Birthday boy Noel Gardner is back with his recommendations for all you who need some punk rock in your lives: this time around, Full Of Hell, Rough Kids, Concrete Cross, Sufferinfuck, Una Bèstia Incontrolable, Filthpact, Bad Noids, Perspex Flesh, Guilty Parents, The Boys and more

It would be cool to make out that there isn’t an adhered-to canon in punk rock and hardcore, or a hierarchy, or a list of stuff that you’re effectively "supposed" to like if you want people to think that you "get it". All those things are very much in place though, of course. Punk rock is very keen to tell people that it isn’t like stuffy old mainstream rock, but as a genre it’s going to be in middle age soon (perhaps even is already), and accordingly, finds solace in familiarity.

Like the canon that’s entrenched via Rolling Stone lists and the like, the punk canon has many non-linear layers, akin to a cross-section drawing of a sedimentary rock. They are also largely immune to change by outside elements. Every subgenre and subset of a subgenre has its Beatles, Stones and Dylan – bands who will always be deemed top dogs, the rainbows newer groups reach for in a fug of futility. Certainly, there is talk of lost classics and suchlike, now more than ever in these archivist salad days, and collected chatter can still build a consensus round new releases. It’s very hard to know what modern punk records are going to be remembered as greats of their time in 2043, but I doubt many people were that sure in 1983, either.
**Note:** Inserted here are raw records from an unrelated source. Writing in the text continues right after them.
(* ===== verification/Actions.v ===== *)
(** * Deferred and compensating actions

    [vauban-txn/src/actions.rs]: the drops a transaction defers to its commit, the drops that
    undo at rollback what it created, and the log that keeps both with the savepoints as
    marks.  The actions run against the [Storage] interface. *)

From S2P Require Import Prelude Values Errors Snapshot StorageSystem.

(** The two enumerations share the names of their constructors, as in the source. *)
Module CommitAction.

Inductive t :=
  | DropTable (table : TableId)
  | DropIndex (index : IndexId)
  | DropDatabase (db : DbId).

#[global] Instance t_eq_dec : EqDecision t.
Proof. solve_decision. Defined.

Definition run `{Storage St} (a : t) : stateful St SqlError () :=
  match a with
  | DropTable table => st_drop_table table
  | DropIndex index => st_drop_index index
  | DropDatabase db => st_drop_database db
  end.

End CommitAction.
Notation CommitAction := CommitAction.t.

Module RollbackAction.

Inductive t :=
  | DropTable (table : TableId)
  | DropIndex (index : IndexId)
  | DropDatabase (db : DbId).

#[global] Instance t_eq_dec : EqDecision t.
Proof. solve_decision. Defined.

Definition run `{Storage St} (a : t) : stateful St SqlError () :=
  match a with
  | DropTable table => st_drop_table table
  | DropIndex index => st_drop_index index
  | DropDatabase db => st_drop_database db
  end.

End RollbackAction.
Notation RollbackAction := RollbackAction.t.

(** ** The log *)

Module ActionLog.

Inductive Entry :=
  | OnCommit (a : CommitAction)
  | OnRollback (a : RollbackAction)
  | Mark (sp : SavepointId).

#[global] Instance Entry_eq_dec : EqDecision Entry.
Proof. solve_decision. Defined.

Record t := mk { entries : list Entry }.

Definition default : t := mk [].

Definition push_on_commit (log : t) (a : CommitAction) : t := mk (entries log ++ [OnCommit a]).
Definition push_on_rollback (log : t) (a : RollbackAction) : t := mk (entries log ++ [OnRollback a]).
Definition mark (log : t) (sp : SavepointId) : t := mk (entries log ++ [Mark sp]).

Definition position_of (log : t) (sp : SavepointId) : option nat :=
  fst <$> list_find (λ e, e = Mark sp) (entries log).

Section run.
Context `{Storage St}.

Definition run_on_commit (log : t) : stateful St SqlError () :=
  for_each (λ e, match e with OnCommit a => CommitAction.run a | _ => mret () end) (entries log).

Definition compensate (es : list Entry) : stateful St SqlError () :=
  for_each (λ e, match e with OnRollback a => RollbackAction.run a | _ => mret () end) (reverse es).

Definition run_on_rollback (log : t) : stateful St SqlError () := compensate (entries log).

(** The log is returned too: it is cut only when every compensation has run. *)
Definition unwind_after (log : t) (at_ : nat) (s : St) : SqlResult () * t * St :=
  match compensate (drop (at_ + 1) (entries log)) s with
  | (Ok _, s') => (Ok (), mk (take (at_ + 1) (entries log)), s')
  | (Err e, s') => (Err e, log, s')
  end.
End run.

(** ** What runs, and in which order *)

(** The deferred drops of a log, in registration order. *)
Definition commit_actions (log : t) : list CommitAction :=
  omap (λ e, if e is OnCommit a then Some a else None) (entries log).

(** The compensations of some entries, last registered first. *)
Definition compensations (es : list Entry) : list RollbackAction :=
  reverse (omap (λ e, if e is OnRollback a then Some a else None) es).

Section order.
Context `{Storage St}.

Lemma for_each_omap {A B} (f : A → stateful St SqlError ()) (g : A → option B)
    (h : B → stateful St SqlError ()) l s :
  (∀ x s, x ∈ l → f x s = match g x with Some b => h b s | None => (Ok (), s) end) →
  for_each f l s = for_each h (omap g l) s.
Proof.
  revert s. induction l as [|x l IH]; intros s Hf; [done|]. csimpl.
  unfold mbind, stateful_bind. rewrite (Hf x s) by by left.
  assert (Hl : ∀ s, for_each f l s = for_each h (omap g l) s).
  { intros s'. apply IH. intros y s'' Hy. apply Hf. by right. }
  destruct (g x) as [b|]; simpl; [|apply Hl].
  unfold mbind, stateful_bind. destruct (h b s) as [[]]; [apply Hl|done].
Qed.

Lemma run_on_commit_spec log s :
  run_on_commit log s = for_each CommitAction.run (commit_actions log) s.
Proof. apply for_each_omap. by intros [] s' _. Qed.

Lemma compensate_spec es s : compensate es s = for_each RollbackAction.run (compensations es) s.
Proof.
  unfold compensate, compensations.
  rewrite (for_each_omap _ (λ e, if e is OnRollback a then Some a else None) RollbackAction.run)
    by (by intros [] s' _).
  f_equal. generalize (λ e, if e is OnRollback a then Some a else None). intros g.
  induction es as [|e es IH]; [done|]. rewrite reverse_cons, omap_app, IH. csimpl.
  destruct (g e); [by rewrite reverse_cons|by rewrite app_nil_r].
Qed.
End order.

Lemma position_of_spec log sp i :
  position_of log sp = Some i ↔
  entries log !! i = Some (Mark sp) ∧ ∀ j, j < i → entries log !! j ≠ Some (Mark sp).
Proof.
  unfold position_of. split.
  - intros ([i' e] & Hf & ->)%fmap_Some. apply list_find_Some in Hf as (Hi & -> & Hlt). simpl.
    split; [done|]. intros j Hj He. by apply (Hlt j (Mark sp) He Hj).
  - intros [Hi Hlt]. rewrite (proj2 (list_find_Some _ _ i (Mark sp))); [done|].
    split_and!; [done..|]. intros j y Hj Hji ->. by apply (Hlt j).
Qed.

Lemma position_of_mark log sp :
  Mark sp ∉ entries log → position_of (mark log sp) sp = Some (length (entries log)).
Proof.
  intros Hn. apply position_of_spec. simpl. split.
  - by rewrite lookup_app_r, Nat.sub_diag by lia.
  - intros j Hj Hl. rewrite lookup_app_l in Hl by done. by apply Hn, (list_elem_of_lookup_2 _ j).
Qed.

End ActionLog.
Notation ActionLog := ActionLog.t.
Nor should it weigh on a sensible person’s mind – this may be the most earnest I’ll ever be about typing YOLO – but it is kind of dispiriting to stumble upon a record that, despite knocking you on your rump with its radness, seems destined to get wedged under the cushions for one reason or other. If a new punk album isn’t lavished with kisses in 2013, what are the chances of this being reversed by the next generation? Slim to zero, I’d have imagined. The two best punk/HC albums I’ve heard this year to date (apart maybe from Pissed Jeans’ latest one, which got about as much exposure as could have reasonably been hoped for) have yet to capture any wider audience that I’m aware of. Granted, in the case of one LP it’s only just been released, but both are such blisteringly on-point examples of their craft that not telling the townspeople about them would be a crime, as recognised by the United Nations. Best use this column wisely, then.

The sort of music LA four-piece Rough Kids play – jittery late-Seventies styled melodic punk with keyboards and glam-rock flourishes – is never completely in or out of fashion. The last two acts to really nail it, and make a name for themselves doing so, were probably The Exploding Hearts and Jay Reatard circa Blood Visions and his Matador singles. Not a great omen, given that Jay and three quarters of The Exploding Hearts are no longer alive, but Rough Kids’ debut album The State I’m In (Sorry State) is utterly worthy of carrying this particular torch. One which had previously passed through the sweaty hands of pre-album Buzzcocks, first-album Damned, early-doors Cali beach punks like The Crowd, most of the Dangerhouse Records roster… yeah, this is a period piece, no-one’s pretending otherwise. (At a guess, their song ‘Into The ‘00s’ is referencing this rickety gem from cult English obscurities The Now.)

If you insist on only listening to music that couldn’t have existed a generation ago, that’s your lookout, but yer missing out on fried gold, chum. Sounding faintly gothic on album opener ‘Same To Me’, Rough Kids swiftly crack open the Heartbreakers electric piano parts and bubblegum metal solos (‘Cyanide’); at times, namely ‘Locked Inside’ and ‘This Technology’, it’s robotically spasmodic enough to suggest how Devo might have sounded if they’d been mentored by Crime. The State I’m In’s star hasn’t faded one bit since I snagged it early this year; if there was justice in the (punk rock) world, it would have sold out ages ago, but it hasn’t. You, with your turntable and Paypal account, have the power to help make this happen.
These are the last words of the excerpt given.